The Great Leap Bac-ward : Chairman Maw had read that the population of J&E’s was big enough to shift the world on its axis if they all jumped up and down at the same time. After some rough calculations Maw decided that if everyone jumped in a vaguely North-Easterly direction – towards Back – at the same time, the sun would shine on Kenneth Street for ever more. Needless to say it didn’t work.

The Cuireamach Revolution : Chairman Maw decided that life in Stornoway was decadent and that the townies working in the shop weren’t holy enough. Cadres of Maw’s ultra-zealous Red Bàrds went around denouncing everybody (in verse at the local Mòd), and countless townies were sent to live with the peasants outside the cattle grid and work on the croft. Many long-serving party members and intellectuals were purged to “re-education camps” (Àiridhs out the pentland Road) to cut Maw’s peats. For the Chairman, this was a convenient way of disposing of potential rivals for control of the Party. And of getting his peats done without having to go out to the moor and get eaten by the midgies himself.  

Nevertheless, as Chairman Maw got older, rival factions in the Party started jostling for position to take over whenever he popped his clogs, and in Maw’s final years, various names came in and out of the frame – Prime Minister Zhoubost Enlai, Maw’s widow Jiang Qingedwardswharf and her notorious “Gang of Faolags”, and party stalwart Hua Cove Hen(supper) to name but a few. 

But in the end Chairman Maw was succeeded by FleekeenHeng Xiaoping, who decided to open up J&E’s to the rest of the world again. 

Heng reformed the economy from a centrally-planned baking operation to a free-market hat shop. In the years that followed J&E’s became a massive exporter of dradhars and is now the town’s dominant charity shop, apart from Bethesda, maybe.

In 1997 J&E’s resumed possession of Heng Kong (aka Sober Island), when Sir James Matheson’s 150-year opium smuggling lease on the dynamic offshore metropolis expired. Despite early promises from J&E’s to maintain a “one shop, two systems” approach, current party leader Xheep Jinping has been clamping down on dissent in the colony recently. Consequently a sizeable proportion of the populace are probably going to exercise their right to Stornowegian citizenship soon, and fleek off over to Cuddy Point.

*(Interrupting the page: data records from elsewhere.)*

(* ===== verification/USBTypes.v ===== *)
(** * USB driver: data and state ([os/hal/include/usb.h],
    [os/hal/platforms/STM32/OTGv1/usb_lld.h])

    The structures of the USB driver model and the world its functions run in:
    the kernel state, the [USBDriver] object, the endpoint state structures,
    the setup packet buffers and the registers of the OTG peripheral.  A
    callback is designated by the function the driver installs itself or by
    the address the application stored; the application's functions are the
    class [UsbApp]. *)
From S2P Require Import Prelude Monad Types.

(** ** Constants *)

Definition USB_RTYPE_DIR_MASK : Z := 0x80.
Definition USB_RTYPE_DIR_DEV2HOST : Z := 0x80.
Definition USB_RTYPE_TYPE_MASK : Z := 0x60.
Definition USB_RTYPE_TYPE_STD : Z := 0x00.
Definition USB_RTYPE_RECIPIENT_MASK : Z := 0x1F.
Definition USB_RTYPE_RECIPIENT_DEVICE : Z := 0x00.
Definition USB_RTYPE_RECIPIENT_INTERFACE : Z := 0x01.
Definition USB_RTYPE_RECIPIENT_ENDPOINT : Z := 0x02.

Definition USB_REQ_GET_STATUS : Z := 0.
Definition USB_REQ_CLEAR_FEATURE : Z := 1.
Definition USB_REQ_SET_FEATURE : Z := 3.
Definition USB_REQ_SET_ADDRESS : Z := 5.
Definition USB_REQ_GET_DESCRIPTOR : Z := 6.
Definition USB_REQ_SET_DESCRIPTOR : Z := 7.
Definition USB_REQ_GET_CONFIGURATION : Z := 8.
Definition USB_REQ_SET_CONFIGURATION : Z := 9.
Definition USB_REQ_SYNCH_FRAME : Z := 12.

Definition USB_FEATURE_ENDPOINT_HALT : Z := 0.
Definition USB_FEATURE_DEVICE_REMOTE_WAKEUP : Z := 1.

Definition USB_MAX_ENDPOINTS : Z := 3.

Definition USB_EP_MODE_TYPE : Z := 0x0003.
Definition USB_EP_MODE_TYPE_CTRL : Z := 0x0000.
Definition USB_EP_MODE_TYPE_ISOC : Z := 0x0001.
Definition USB_EP_MODE_TYPE_BULK : Z := 0x0002.
Definition USB_EP_MODE_TYPE_INTR : Z := 0x0003.

(** ** Enumerations *)

Inductive usbstate_t := USB_UNINIT | USB_STOP | USB_READY | USB_SELECTED | USB_ACTIVE.
Inductive usbepstatus_t := EP_STATUS_DISABLED | EP_STATUS_STALLED | EP_STATUS_ACTIVE.

Inductive usbep0state_t :=
  | USB_EP0_WAITING_SETUP
  | USB_EP0_TX
  | USB_EP0_WAITING_TX0
  | USB_EP0_WAITING_STS
  | USB_EP0_RX
  | USB_EP0_SENDING_STS
  | USB_EP0_ERROR.

Inductive usbevent_t :=
  | USB_EVENT_RESET | USB_EVENT_ADDRESS | USB_EVENT_CONFIGURED
  | USB_EVENT_SUSPEND | USB_EVENT_WAKEUP | USB_EVENT_STALLED.

#[export] Instance usbstate_eq_dec : EqDecision usbstate_t.
Proof. solve_decision. Defined.
#[export] Instance usbep0state_eq_dec : EqDecision usbep0state_t.
Proof. solve_decision. Defined.

(** ** Buffers and callbacks

    What a data pointer of the driver can designate: two fields of the driver
    itself, a constant array, or a buffer of the application. *)

Inductive usbbuf :=
  | UB_null
  | UB_status
  | UB_configuration
  | UB_const (bytes : list Z)
  | UB_user (addr : Z).

Inductive usbcallback_t := CB_set_address | CB_user (fn : Z).
Inductive usbepcallback_t := ECB_ep0setup | ECB_ep0in | ECB_ep0out | ECB_user (fn : Z).

Record USBDescriptor := mkUD { ud_size : Z; ud_string : list Z }.

Record USBConfig := mkUC {
  event_cb : option Z;
  get_descriptor_cb : Z;
  requests_hook_cb : option Z;
  sof_cb : option Z
}.

(** ** Endpoints

    [USBInEndpointState] and [USBOutEndpointState] have the same layout, and
    the two states of endpoint 0 are members of one union, so both are this
    structure and a state is designated by its address. *)

(** A linear buffer is a pointer into an object: the object and an offset. *)
Inductive epmode := EM_linear (buf : usbbuf) (off : Z) | EM_queue (q : Z).

Record USBEndpointState := mkEpS {
  ep_queued : bool;
  ep_size : Z;
  ep_cnt : Z;
  ep_mode : epmode
}.

Definition set_ep_queued (v : bool) (e : USBEndpointState) : USBEndpointState :=
  mkEpS v (ep_size e) (ep_cnt e) (ep_mode e).
Definition set_ep_size (v : Z) (e : USBEndpointState) : USBEndpointState :=
  mkEpS (ep_queued e) v (ep_cnt e) (ep_mode e).
Definition set_ep_cnt (v : Z) (e : USBEndpointState) : USBEndpointState :=
  mkEpS (ep_queued e) (ep_size e) v (ep_mode e).
Definition set_ep_mode (v : epmode) (e : USBEndpointState) : USBEndpointState :=
  mkEpS (ep_queued e) (ep_size e) (ep_cnt e) v.

Record USBEndpointConfig := mkEpC {
  epc_mode : Z;
  epc_setup_cb : option usbepcallback_t;
  epc_in_cb : option usbepcallback_t;
  epc_out_cb : option usbepcallback_t;
  epc_in_maxsize : Z;
  epc_out_maxsize : Z;
  epc_in_state : option Z;
  epc_out_state : option Z;
  epc_in_multiplier : Z;
  epc_setup_buf : option Z
}.

(** ** The driver *)

Record USBDriver := mkUSB {
  usb_state : usbstate_t;
  usb_config : option USBConfig;
  usb_transmitting : Z;
  usb_receiving : Z;
  usb_epc : Z -> option USBEndpointConfig;
  usb_in_params : Z -> Z;
  usb_out_params : Z -> Z;
  usb_ep0state : usbep0state_t;
  usb_ep0next : usbbuf;
  usb_ep0n : Z;
  usb_ep0endcb : option usbcallback_t;
  usb_setup : list Z;
  usb_status : Z;
  usb_address : Z;
  usb_configuration : Z;
  usb_pmnext : Z
}.

Definition set_usb_state (v : usbstate_t) (d : USBDriver) : USBDriver :=
  mkUSB v (usb_config d) (usb_transmitting d) (usb_receiving d) (usb_epc d)
    (usb_in_params d) (usb_out_params d) (usb_ep0state d) (usb_ep0next d) (usb_ep0n d)
    (usb_ep0endcb d) (usb_setup d) (usb_status d) (usb_address d) (usb_configuration d)
    (usb_pmnext d).
Definition set_usb_config (v : option USBConfig) (d : USBDriver) : USBDriver :=
  mkUSB (usb_state d) v (usb_transmitting d) (usb_receiving d) (usb_epc d)
    (usb_in_params d) (usb_out_params d) (usb_ep0state d) (usb_ep0next d) (usb_ep0n d)
    (usb_ep0endcb d) (usb_setup d) (usb_status d) (usb_address d) (usb_configuration d)
    (usb_pmnext d).
Definition set_usb_transmitting (v : Z) (d : USBDriver) : USBDriver :=
  mkUSB (usb_state d) (usb_config d) v (usb_receiving d) (usb_epc d) (usb_in_params d)
    (usb_out_params d) (usb_ep0state d) (usb_ep0next d) (usb_ep0n d) (usb_ep0endcb d)
    (usb_setup d) (usb_status d) (usb_address d) (usb_configuration d) (usb_pmnext d).
Definition set_usb_receiving (v : Z) (d : USBDriver) : USBDriver :=
  mkUSB (usb_state d) (usb_config d) (usb_transmitting d) v (usb_epc d)
    (usb_in_params d) (usb_out_params d) (usb_ep0state d) (usb_ep0next d) (usb_ep0n d)
    (usb_ep0endcb d) (usb_setup d) (usb_status d) (usb_address d) (usb_configuration d)
    (usb_pmnext d).
Definition set_usb_epc (v : Z -> option USBEndpointConfig) (d : USBDriver) : USBDriver :=
  mkUSB (usb_state d) (usb_config d) (usb_transmitting d) (usb_receiving d) v
    (usb_in_params d) (usb_out_params d) (usb_ep0state d) (usb_ep0next d) (usb_ep0n d)
    (usb_ep0endcb d) (usb_setup d) (usb_status d) (usb_address d) (usb_configuration d)
    (usb_pmnext d).
Definition set_usb_in_params (v : Z -> Z) (d : USBDriver) : USBDriver :=
  mkUSB (usb_state d) (usb_config d) (usb_transmitting d) (usb_receiving d) (usb_epc d)
    v (usb_out_params d) (usb_ep0state d) (usb_ep0next d) (usb_ep0n d) (usb_ep0endcb d)
    (usb_setup d) (usb_status d) (usb_address d) (usb_configuration d) (usb_pmnext d).
Definition set_usb_out_params (v : Z -> Z) (d : USBDriver) : USBDriver :=
  mkUSB (usb_state d) (usb_config d) (usb_transmitting d) (usb_receiving d) (usb_epc d)
    (usb_in_params d) v (usb_ep0state d) (usb_ep0next d) (usb_ep0n d) (usb_ep0endcb d)
    (usb_setup d) (usb_status d) (usb_address d) (usb_configuration d) (usb_pmnext d).
Definition set_usb_ep0state (v : usbep0state_t) (d : USBDriver) : USBDriver :=
  mkUSB (usb_state d) (usb_config d) (usb_transmitting d) (usb_receiving d) (usb_epc d)
    (usb_in_params d) (usb_out_params d) v (usb_ep0next d) (usb_ep0n d) (usb_ep0endcb d)
    (usb_setup d) (usb_status d) (usb_address d) (usb_configuration d) (usb_pmnext d).
Definition set_usb_ep0next (v : usbbuf) (d : USBDriver) : USBDriver :=
  mkUSB (usb_state d) (usb_config d) (usb_transmitting d) (usb_receiving d) (usb_epc d)
    (usb_in_params d) (usb_out_params d) (usb_ep0state d) v (usb_ep0n d)
    (usb_ep0endcb d) (usb_setup d) (usb_status d) (usb_address d) (usb_configuration d)
    (usb_pmnext d).
Definition set_usb_ep0n (v : Z) (d : USBDriver) : USBDriver :=
  mkUSB (usb_state d) (usb_config d) (usb_transmitting d) (usb_receiving d) (usb_epc d)
    (usb_in_params d) (usb_out_params d) (usb_ep0state d) (usb_ep0next d) v
    (usb_ep0endcb d) (usb_setup d) (usb_status d) (usb_address d) (usb_configuration d)
    (usb_pmnext d).
Definition set_usb_ep0endcb (v : option usbcallback_t) (d : USBDriver) : USBDriver :=
  mkUSB (usb_state d) (usb_config d) (usb_transmitting d) (usb_receiving d) (usb_epc d)
    (usb_in_params d) (usb_out_params d) (usb_ep0state d) (usb_ep0next d) (usb_ep0n d) v
    (usb_setup d) (usb_status d) (usb_address d) (usb_configuration d) (usb_pmnext d).
Definition set_usb_setup (v : list Z) (d : USBDriver) : USBDriver :=
  mkUSB (usb_state d) (usb_config d) (usb_transmitting d) (usb_receiving d) (usb_epc d)
    (usb_in_params d) (usb_out_params d) (usb_ep0state d) (usb_ep0next d) (usb_ep0n d)
    (usb_ep0endcb d) v (usb_status d) (usb_address d) (usb_configuration d)
    (usb_pmnext d).
Definition set_usb_status (v : Z) (d : USBDriver) : USBDriver :=
  mkUSB (usb_state d) (usb_config d) (usb_transmitting d) (usb_receiving d) (usb_epc d)
    (usb_in_params d) (usb_out_params d) (usb_ep0state d) (usb_ep0next d) (usb_ep0n d)
    (usb_ep0endcb d) (usb_setup d) v (usb_address d) (usb_configuration d)
    (usb_pmnext d).
Definition set_usb_address (v : Z) (d : USBDriver) : USBDriver :=
  mkUSB (usb_state d) (usb_config d) (usb_transmitting d) (usb_receiving d) (usb_epc d)
    (usb_in_params d) (usb_out_params d) (usb_ep0state d) (usb_ep0next d) (usb_ep0n d)
    (usb_ep0endcb d) (usb_setup d) (usb_status d) v (usb_configuration d) (usb_pmnext d).
Definition set_usb_configuration (v : Z) (d : USBDriver) : USBDriver :=
  mkUSB (usb_state d) (usb_config d) (usb_transmitting d) (usb_receiving d) (usb_epc d)
    (usb_in_params d) (usb_out_params d) (usb_ep0state d) (usb_ep0next d) (usb_ep0n d)
    (usb_ep0endcb d) (usb_setup d) (usb_status d) (usb_address d) v (usb_pmnext d).
Definition set_usb_pmnext (v : Z) (d : USBDriver) : USBDriver :=
  mkUSB (usb_state d) (usb_config d) (usb_transmitting d) (usb_receiving d) (usb_epc d)
    (usb_in_params d) (usb_out_params d) (usb_ep0state d) (usb_ep0next d) (usb_ep0n d)
    (usb_ep0endcb d) (usb_setup d) (usb_status d) (usb_address d) (usb_configuration d)
    v.

(** ** The registers of the peripheral used by the driver *)

Inductive otgreg :=
  | GAHBCFG | GINTSTS | GRXFSIZ | GINTMSK | DCFG | DIEPMSK | DOEPMSK | DAINT | DAINTMSK | DIEPEMPMSK
  | DIEPTXF0 | DIEPTXF (n : Z)
  | DIEPCTL (ep : Z) | DIEPINT (ep : Z) | DIEPTSIZ (ep : Z)
  | DOEPCTL (ep : Z) | DOEPINT (ep : Z) | DOEPTSIZ (ep : Z).
#[export] Instance otgreg_eq_dec : EqDecision otgreg.
Proof. solve_decision. Defined.

(** ** The world *)

Record usbw := mkW {
  w_k : kstate;
  w_usb : USBDriver;
  w_ep : Z -> USBEndpointState;
  w_setup : Z -> list Z;
  w_otg : otgreg -> Z
}.

Definition set_w_k (v : kstate) (w : usbw) : usbw :=
  mkW v (w_usb w) (w_ep w) (w_setup w) (w_otg w).
Definition set_w_usb (v : USBDriver) (w : usbw) : usbw :=
  mkW (w_k w) v (w_ep w) (w_setup w) (w_otg w).
Definition set_w_ep (v : Z -> USBEndpointState) (w : usbw) : usbw :=
  mkW (w_k w) (w_usb w) v (w_setup w) (w_otg w).
Definition set_w_setup (v : Z -> list Z) (w : usbw) : usbw :=
  mkW (w_k w) (w_usb w) (w_ep w) v (w_otg w).
Definition set_w_otg (v : otgreg -> Z) (w : usbw) : usbw :=
  mkW (w_k w) (w_usb w) (w_ep w) (w_setup w) v.

Abbreviation UM := (M usbw) (only parsing).

(** A kernel function called by the driver. *)
Fixpoint kern_o {A} (w : usbw) (o : outcome kstate A) : outcome usbw A :=
  match o with
  | Done a s => Done a (set_w_k s w)
  | Suspend p s k => Suspend p (set_w_k s w) (fun w' => kern_o w' (k (w_k w')))
  | Stuck e => Stuck e
  end.
Definition kern {A} (m : M kstate A) : UM A := fun w => kern_o w (m (w_k w)).

Definition upd_usb (f : USBDriver -> USBDriver) (w : usbw) : usbw := set_w_usb (f (w_usb w)) w.
Definition set_usb (f : USBDriver -> USBDriver) : UM unit := modify (upd_usb f).
Definition drv {A} (f : USBDriver -> A) : UM A := gets (fun w => f (w_usb w)).
Definition upd_ep (a : Z) (f : USBEndpointState -> USBEndpointState) (w : usbw) : usbw :=
  set_w_ep (<[a := f (w_ep w a)]> (w_ep w)) w.
Definition upd_reg (r : otgreg) (v : Z) (w : usbw) : usbw :=
  set_w_otg (<[r := v]> (w_otg w)) w.

(** The application: the functions its configuration structures point to. *)
Class UsbApp := {
  user_event : Z -> usbevent_t -> UM unit;
  user_get_descriptor : Z -> Z -> Z -> Z -> UM (option USBDescriptor);
  user_hook : Z -> UM bool;
  user_callback : Z -> UM unit;
  user_epcallback : Z -> Z -> UM unit
}.

(** [setup[i]] *)
Definition setup_byte (d : USBDriver) (i : nat) : Z := nth i (usb_setup d) 0.

(** [usbp->epc[ep]], which must designate a configuration to be used. *)
Definition get_epc (ep : Z) : UM USBEndpointConfig := fun w =>
  if (0 <=? ep) && (ep <=? USB_MAX_ENDPOINTS) then
    match usb_epc (w_usb w) ep with
    | Some c => Done c w
    | None => Stuck (Fault "epc")
    end
  else Stuck (Fault "epc").
Definition deref {A} (p : option A) (msg : string) : UM A :=
  match p with Some a => mret' a | None => fault msg end.

Ltac ucbn :=
  cbn [set_usb_state set_usb_config set_usb_transmitting set_usb_receiving set_usb_epc
    set_usb_in_params set_usb_out_params set_usb_ep0state set_usb_ep0next set_usb_ep0n
    set_usb_ep0endcb set_usb_setup set_usb_status set_usb_address set_usb_configuration
    set_usb_pmnext set_w_k set_w_usb set_w_ep set_w_setup set_w_otg set_ep_queued
    set_ep_size set_ep_cnt set_ep_mode usb_state usb_config usb_transmitting
    usb_receiving usb_epc usb_in_params usb_out_params usb_ep0state usb_ep0next usb_ep0n
    usb_ep0endcb usb_setup usb_status usb_address usb_configuration usb_pmnext w_k w_usb
    w_ep w_setup w_otg ep_queued ep_size ep_cnt ep_mode
    upd_usb upd_ep upd_reg].
Ltac usimpl := repeat (progress (ucbn; fn_simpl)).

100 years on from its formation, the J&E’s Communist Party’s repression in Heng Kong, together with sabre-rattling towards Taigh-uan, and its cruel treatment of the Uigeach minority in the far West, are all causes for international concern. But J&E’s global economic power means that few are willing to stand up to it. Much of the town is entirely reliant on J&E’s for its supplies of 2nd hand bodachs’ trousers, 1970s ornaments and back copies of the Free Church Monthly Record.